Due in part to media saturation and the amazing advances in visual technologies, which make movies, TV and games more immersive and retain attention for longer periods of time, students are growing more and more visually-oriented. Adding this to young people's already high focus on visuals, while their ability to work with ideas expressed in words is still developing, and those of us who are verbally-focused are finding ourselves on the short end of the stick when we counsel students. While we may not find it easy to change our own focus, nor is it wise to do so, a tool is emerging this winter that addresses counseling starting on a visceral level.
Dr. Diana Jacks is a psychologist and artist. Faced with a divorce later in life, she channeled her confusion and anger-energy into painting a set of portraits, at first for her own expression, to show how she felt in each stage and paint that feeling into the open where she could identify it and confront it. When the nine paintings drew a great deal of attention in a solo show, and friends (and strangers) began telling Dr. Jacks that the portraits clearly showed the emotions they felt in their own times of grief, the artist wrote out a short guide for using the paintings in counseling situations. That guide has recently been expanded into the book "Here to There: Grief to Peace" being published by Quality of Life Publishing.
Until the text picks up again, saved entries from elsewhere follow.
(** One minus a float that is at least [2^-52] is at most [1 - 2^-52]. *)
Lemma SFsub_one_below (mp : positive) (ep : Z) :
  canonical_mantissa prec emax mp ep = true →
  SFleb (S754_finite false (2 ^ 52) (-104)) (S754_finite false mp ep) = true →
  SFleb (SFsub prec emax (S754_finite false (2 ^ 52) (-52))
           (S754_finite false mp ep))
    (S754_finite false 9007199254740990 (-53)) = true.
Proof.
  intros Hp Hle. apply SFleb_finite_pos in Hle.
  destruct (canonical_digits _ _ Hp) as (Hep & Hmphi & Hmplo).
  cbn [SFsub cond_Zopp].
  destruct (shl_align_spec (2 ^ 52) (-52) (Z.min (-52) ep) ltac:(lia))
    as (m1' & -> & Hm1').
  destruct (shl_align_spec mp ep (Z.min (-52) ep) ltac:(lia)) as (mp' & -> & Hmp').
  cbn [fst].
  destruct (Zpos m1' - Zpos mp') as [|s|s] eqn:Hs; cbn [binary_normalize].
  - done.
  - assert (Hmp52 : 2 ^ 52 <= Zpos mp).
    { destruct Hle as [Hlt|[<- Hm]]; [apply Hmplo; lia|].
      change (2 ^ 52) with (Zpos (2 ^ 52)). lia. }
    assert (Hep' : ep <= -53).
    { destruct (Z.le_gt_cases ep (-53)) as [|Hgt]; [done|exfalso].
      rewrite Z.min_l in Hm1', Hmp' by lia.
      change (-52 - -52) with 0 in Hm1'. rewrite Z.mul_1_r in Hm1'.
      assert (1 <= 2 ^ (ep - -52)) by (apply (Z.pow_le_mono_r 2 0); lia).
      change (Zpos (2 ^ 52)) with (2 ^ 52) in Hm1'. nia. }
    rewrite Z.min_r in * by lia.
    apply binary_round_le_float; [done|done|done|].
    replace (ep - ep) with 0 in Hmp' by lia. rewrite Z.mul_1_r in Hmp'.
    replace (-52 - ep) with (1 + (-53 - ep)) in Hm1' by lia.
    rewrite Z.pow_add_r in Hm1' by lia.
    set (t := 2 ^ (-53 - ep)) in *.
    assert (Ht : 1 <= t) by (apply (Z.pow_le_mono_r 2 0); lia).
    assert (Hmpt : 2 * t <= Zpos mp).
    { destruct Hle as [Hlt|[<- Hm]].
      - assert (t <= 2 ^ 51) by (apply Z.pow_le_mono_r; lia). lia.
      - subst t. change (2 * 2 ^ (-53 - -104)) with (2 ^ 52). lia. }
    change (Zpos (2 ^ 52)) with (2 ^ 52) in Hm1'.
    change (2 ^ 1) with 2 in Hm1'. lia.
  - by apply binary_round_neg_le.
Qed.


(** Below a normal float [mx * 2^ex] lies the float [(mx - 1) * 2^ex], or
    [(2^53 - 1) * 2^(ex - 1)] when [mx] is the least mantissa; it is at
    least [1 - 2^-52] times the float. *)
Lemma float_below (mx : positive) (ex : Z) :
  canonical_mantissa prec emax mx ex = true →
  2 ^ 52 <= Zpos mx →
  ∃ (mp : positive) (ep : Z),
    canonical_mantissa prec emax mp ep = true
    ∧ SFltb (S754_finite false mp ep) (S754_finite false mx ex) = true
    ∧ ex - 1 <= ep <= ex
    ∧ Zpos mx * 9007199254740990 <= Zpos mp * 2 ^ (53 + (ep - ex)).
Proof.
  intros Hx Hnorm. destruct (canonical_digits _ _ Hx) as (Hex & Hhi & _).
  apply canonical_spec in Hx.
  assert (Hd : Zdigits2 (Zpos mx) = 53) by (apply Zdigits2_unique; lia).
  destruct (decide (Zpos mx = 2 ^ 52 ∧ -1074 < ex)) as [[Hm He]|Hcase].
  - exists 9007199254740991%positive, (ex - 1). split; [|split; [|split]].
    + apply canonical_spec.
      rewrite (Zdigits2_unique 9007199254740991 53) by lia. lia.
    + apply SFltb_finite_pos. lia.
    + lia.
    + replace (53 + (ex - 1 - ex)) with 52 by lia. rewrite Hm. lia.
  - assert (Hpred : Zpos (Pos.pred mx) = Zpos mx - 1)
      by (rewrite Pos2Z.inj_pred; lia).
    exists (Pos.pred mx), ex. split; [|split; [|split]].
    + apply canonical_spec. rewrite Hpred.
      destruct (Z.eq_dec (Zpos mx) (2 ^ 52)) as [Hm|Hm].
      * rewrite (Zdigits2_unique (Zpos mx - 1) 52) by lia. lia.
      * rewrite (Zdigits2_unique (Zpos mx - 1) 53) by lia. lia.
    + apply SFltb_finite_pos. lia.
    + lia.
    + replace (53 + (ex - ex)) with 53 by lia. rewrite Hpred. lia.
Qed.

(** Multiplying a normal float by a float that is at most [1 - 2^-52] gives
    less. *)
Lemma SFmul_lt (mx : positive) (ex : Z) (k : spec_float) :
  valid_binary (S754_finite false mx ex) = true →
  2 ^ 52 <= Zpos mx →
  valid_binary k = true →
  SFleb k (S754_finite false 9007199254740990 (-53)) = true →
  SFltb (SFmul prec emax (S754_finite false mx ex) k) (S754_finite false mx ex)
  = true.
Proof.
  intros Hx Hnorm Hk Hle. apply valid_finite in Hx as [Hx Hbound].
  destruct k as [s|s| |s mk ek].
  - by destruct s.
  - by destruct s.
  - done.
  - apply valid_finite in Hk as [Hk _].
    pose proof (SFmul_shift mx ex mk ek Hx Hk) as Hshift.
    cbn [SFmul]. destruct s; cbn [xorb].
    + destruct (binary_round_aux_sign true (mx * mk) (ex + ek) Hshift)
        as [->|[->|(m2 & e2 & ->)]]; done.
    + apply SFleb_finite_pos in Hle.
      assert (Hle' : ek < -53 ∨ ek = -53 ∧ Zpos mk <= 9007199254740990).
      { destruct Hle as [?|[? Hm]]; [by left|right].
        split; [done|]. exact Hm. }
      clear Hle.
      destruct (canonical_digits _ _ Hk) as (Hek & Hmkhi & _).
      destruct (float_below mx ex Hx Hnorm) as (mp & ep & Hpc & Hplt & Hpe & Hpm).
      assert (Hr : SFleb (binary_round_aux prec emax false
                            (Zpos (mx * mk)) (ex + ek) loc_Exact)
                     (S754_finite false mp ep) = true).
      { apply round_le_float; [done|by apply Z.le_trans with ex; [apply Hpe|]|lia|done|].
        rewrite Pos2Z.inj_mul.
        set (d := -53 - ek).
        assert (Hd : 0 <= d) by lia.
        replace (ep - (ex + ek)) with (53 + (ep - ex) + d) by lia.
        rewrite Z.pow_add_r by lia.
        assert (Hmk : Zpos mk <= 9007199254740990 * 2 ^ d).
        { destruct Hle' as [Hlt|[-> Hm]].
          - assert (2 ^ 1 <= 2 ^ d) by (apply Z.pow_le_mono_r; lia). lia.
          - subst d. change (2 ^ (-53 - -53)) with 1. lia. }
        assert (0 < 2 ^ d) by (apply Z.pow_pos_nonneg; lia).
        transitivity (Zpos mx * (9007199254740990 * 2 ^ d)).
        - apply Z.mul_le_mono_nonneg_l; lia.
        - rewrite !Z.mul_assoc. apply Z.mul_le_mono_nonneg_r; lia. }
      destruct (binary_round_aux prec emax false (Zpos (mx * mk)) (ex + ek)
                  loc_Exact) as [[]|[]| |[] m2 e2]; try done.
      apply SFleb_finite_pos in Hr. apply SFltb_finite_pos in Hplt.
      apply SFltb_finite_pos. lia.
Qed.

End Binary64_rounding.

(** ** The popularity penalty at popularity 100 *)

Section Binary64_penalty.
Local Open Scope float_scope.
#[local] Set Warnings "-inexact-float".

(** The product of a float that is not negative by a positive finite float
    is not negative. *)
Lemma SFmul_nonneg (x : spec_float) (my : positive) (ey : Z) :
  valid_binary x = true →
  canonical_mantissa prec emax my ey = true →
  match x with
  | S754_zero false | S754_infinity false | S754_finite false _ _ => True
  | _ => False
  end →
  match SFmul prec emax x (S754_finite false my ey) with
  | S754_zero false | S754_infinity false | S754_finite false _ _ => True
  | _ => False
  end.
Proof.
  intros Hv Hy Hx. destruct x as [[]|[]| |[] mx ex]; try done.
  apply valid_finite in Hv as [Hcx _].
  pose proof (SFmul_shift mx ex my ey Hcx Hy) as Hshift. cbn [SFmul xorb].
  by destruct (binary_round_aux_sign false (mx * my) (ex + ey) Hshift)
    as [->|[->|(m2 & e2 & ->)]].
Qed.

(** One minus a float that is not negative is at most one. *)
Lemma SFsub_one_le (p : spec_float) :
  match p with
  | S754_zero false | S754_infinity false | S754_finite false _ _ => True
  | _ => False
  end →
  SFleb (SFsub prec emax (Prim2SF 1) p) (Prim2SF 1) = true.
Proof.
  change (Prim2SF 1) with (S754_finite false (2 ^ 52) (-52)).
  intros Hp. destruct p as [[]|[]| |[] mp ep]; try done.
  by apply SFsub_le.
Qed.

Lemma f64_positive (x : float) :
  (0 <? x) = true →
  match Prim2SF x with
  | S754_infinity false | S754_finite false _ _ => True
  | _ => False
  end.
Proof.
  rewrite ltb_spec. change (Prim2SF 0) with (S754_zero false).
  by destruct (Prim2SF x) as [[]|[]| |[] m e].
Qed.

Lemma f64_positive_finite (x : float) :
  (0 <? x) = true → (x <? infinity) = true →
  ∃ m e, Prim2SF x = S754_finite false m e.
Proof.
  rewrite !ltb_spec. change (Prim2SF 0) with (S754_zero false).
  change (Prim2SF infinity) with (S754_infinity false).
  destruct (Prim2SF x) as [[]|[]| |[] m e]; try done. intros _ _. by exists m, e.
Qed.

(** A positive finite score times one minus a penalty [strength * c * d],
    for a positive strength and positive finite [c] and [d], is at most the
    score. *)
Lemma f64_penalised_below (strength c d base : float) (mc : positive) (ec : Z)
  (md : positive) (ed : Z) :
  Prim2SF c = S754_finite false mc ec →
  Prim2SF d = S754_finite false md ed →
  (0 <? strength) = true →
  (0 <? base) = true → (base <? infinity) = true →
  (base * (1 - strength * c * d) <=? base) = true.
Proof.
  intros Hc Hd Hs Hb Hfin.
  destruct (f64_positive_finite base Hb Hfin) as (m & e & Hbase).
  apply (f64_mul_below base _ m e Hbase).
  rewrite leb_spec, sub_spec. apply SFsub_one_le.
  pose proof (Prim2SF_valid c) as Hvc. pose proof (Prim2SF_valid d) as Hvd.
  rewrite Hc in Hvc. rewrite Hd in Hvd.
  apply valid_finite in Hvc as [Hcc _]. apply valid_finite in Hvd as [Hcd _].
  rewrite mul_spec, Hd. apply SFmul_nonneg; [apply Prim2SF_valid|done|].
  rewrite mul_spec, Hc. apply SFmul_nonneg; [apply Prim2SF_valid|done|].
  pose proof (f64_positive strength Hs) as Hstrength.
  by destruct (Prim2SF strength) as [[]|[]| |[] ? ?].
Qed.

(** The penalty of a strength of at least [2^-50] is at least [2^-52]. *)
Lemma f64_penalty_ge (strength : float) :
  (0x1p-50 <=? strength) = true →
  (0x1p-52 <=? strength * (1 - 0.8) * 5) = true.
Proof.
  rewrite !leb_spec, !mul_spec. intros Hs.
  pose proof (Prim2SF_valid strength) as Hvs.
  pose proof (Prim2SF_valid (strength * (1 - 0.8))) as Hv1.
  rewrite mul_spec in Hv1. unfold SF64mul in *.
  change (Prim2SF 0x1p-50) with (S754_finite false (2 ^ 52) (-102)) in *.
  change (Prim2SF 0x1p-52) with (S754_finite false (2 ^ 52) (-104)).
  change (Prim2SF (1 - 0.8)) with (S754_finite false 7205759403792792 (-55)) in *.
  change (Prim2SF 5) with (S754_finite false 5629499534213120 (-50)).
  destruct (SF_above _ _ _ Hs) as [Hinf|(ms & es & Hfin)].
  { by rewrite Hinf. }
  rewrite Hfin in *. apply valid_finite in Hvs as [Hcs _].
  apply SFleb_finite_pos in Hs.
  destruct (canonical_digits _ _ Hcs) as (_ & _ & Hnorm).
  assert (Hms : (2 ^ 52 <= Zpos ms)%Z).
  { destruct Hs as [Hlt|[_ Hm]]; [apply Hnorm; lia|exact Hm]. }
  assert (Hes : (-102 <= es)%Z) by lia.
  clear Hs Hnorm.
  assert (H1 : SFleb (S754_finite false 7205759403792792 (-105))
                 (SFmul prec emax (S754_finite false ms es)
                    (S754_finite false 7205759403792792 (-55))) = true).
  { apply SFmul_ge; [done|by vm_compute|by vm_compute|]. intros He.
    rewrite (Z.mul_comm (Zpos ms)). apply Z.mul_le_mono_nonneg_l; [done|].
    apply Z.le_trans with (2 ^ 52)%Z; [|done].
    apply Z.pow_le_mono_r; lia. }
  destruct (SF_above _ _ _ H1) as [Hinf|(m1 & e1 & Hfin1)].
  { by rewrite Hinf. }
  rewrite Hfin1 in *. apply valid_finite in Hv1 as [Hc1 _].
  apply SFleb_finite_pos in H1.
  destruct (canonical_digits _ _ Hc1) as (_ & _ & Hnorm).
  assert (Hm1 : (2 ^ 52 <= Zpos m1)%Z) by (apply Hnorm; lia).
  assert (He1 : (-105 <= e1)%Z) by lia.
  clear H1 Hnorm.
  apply SFmul_ge; [done|by vm_compute|by vm_compute|]. intros He.
  apply Z.le_trans with (2 ^ 52 * 2 ^ 51)%Z.
  - apply Z.mul_le_mono_nonneg_l; [done|]. apply Z.pow_le_mono_r; lia.
  - apply Z.le_trans with (2 ^ 52 * 5629499534213120)%Z; [done|].
    apply Z.mul_le_mono_nonneg_r; [done|]. exact Hm1.
Qed.

(** One minus a float that is at least [2^-52] is at most [1 - 2^-52]. *)
Lemma f64_one_minus_below (p : float) :
  (0x1p-52 <=? p) = true → (1 - p <=? 0x1.ffffffffffffep-1) = true.
Proof.
  rewrite !leb_spec, sub_spec. unfold SF64sub. intros Hp.
  pose proof (Prim2SF_valid p) as Hvp.
  change (Prim2SF 0x1p-52) with (S754_finite false (2 ^ 52) (-104)) in *.
  change (Prim2SF 1) with (S754_finite false (2 ^ 52) (-52)).
  change (Prim2SF 0x1.ffffffffffffep-1)
    with (S754_finite false 9007199254740990 (-53)).
  destruct (SF_above _ _ _ Hp) as [Hinf|(mp & ep & Hfin)].
  { by rewrite Hinf. }
  rewrite Hfin in *. apply valid_finite in Hvp as [Hcp _].
  by apply SFsub_one_below.
Qed.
Many traditional counseling methods rely on words, both the helping words of the counselor and the self-story of the counselee, to explore and work to solve emotional problems. With increasingly limited vocabularies of emotions, these methods are often difficult to use with students. Who knows how many words a picture is worth to a student who identifies with the emotion it shows?
The set of paintings in Dr. Jacks' book are printed in cards, pre-punched to be removed from the back pages. One of her points about using them is that the process of grieving does not move from 1-9 in a straight line, but frequently loops around. The cards, used by a student, can be rearranged visit-by-visit to show where he or she is that day, and the images of the person in the pictures powerfully draw out comparisons to what is going on in one's own life.
Artwork in counseling is not a new idea. The power of these portraits is that they were created by a person deep in grief, not constructed after study. They are authentic and in-the-moment.
Hearing the author speak about her book, I heard her genuine love for art, and for words-- the chapters of the guide are peppered with quotes on grief and healing. Combined, artwork and helping words can be the key to the door a student would never open otherwise. As a tool, the book is informal and full of the author's own story-- two clues I look for in evaluating whether or not I would use material with students. As a show of good faith on the part of a youth minister, it tells the student who is offered the cards that I am willing to see the way he or she sees, not only demanding that my student speak my language.
The book is "Here to There: Grief to Peace" by Diana Jacks, PhD. Published by Quality of Life Publishing, it is available on Amazon.com.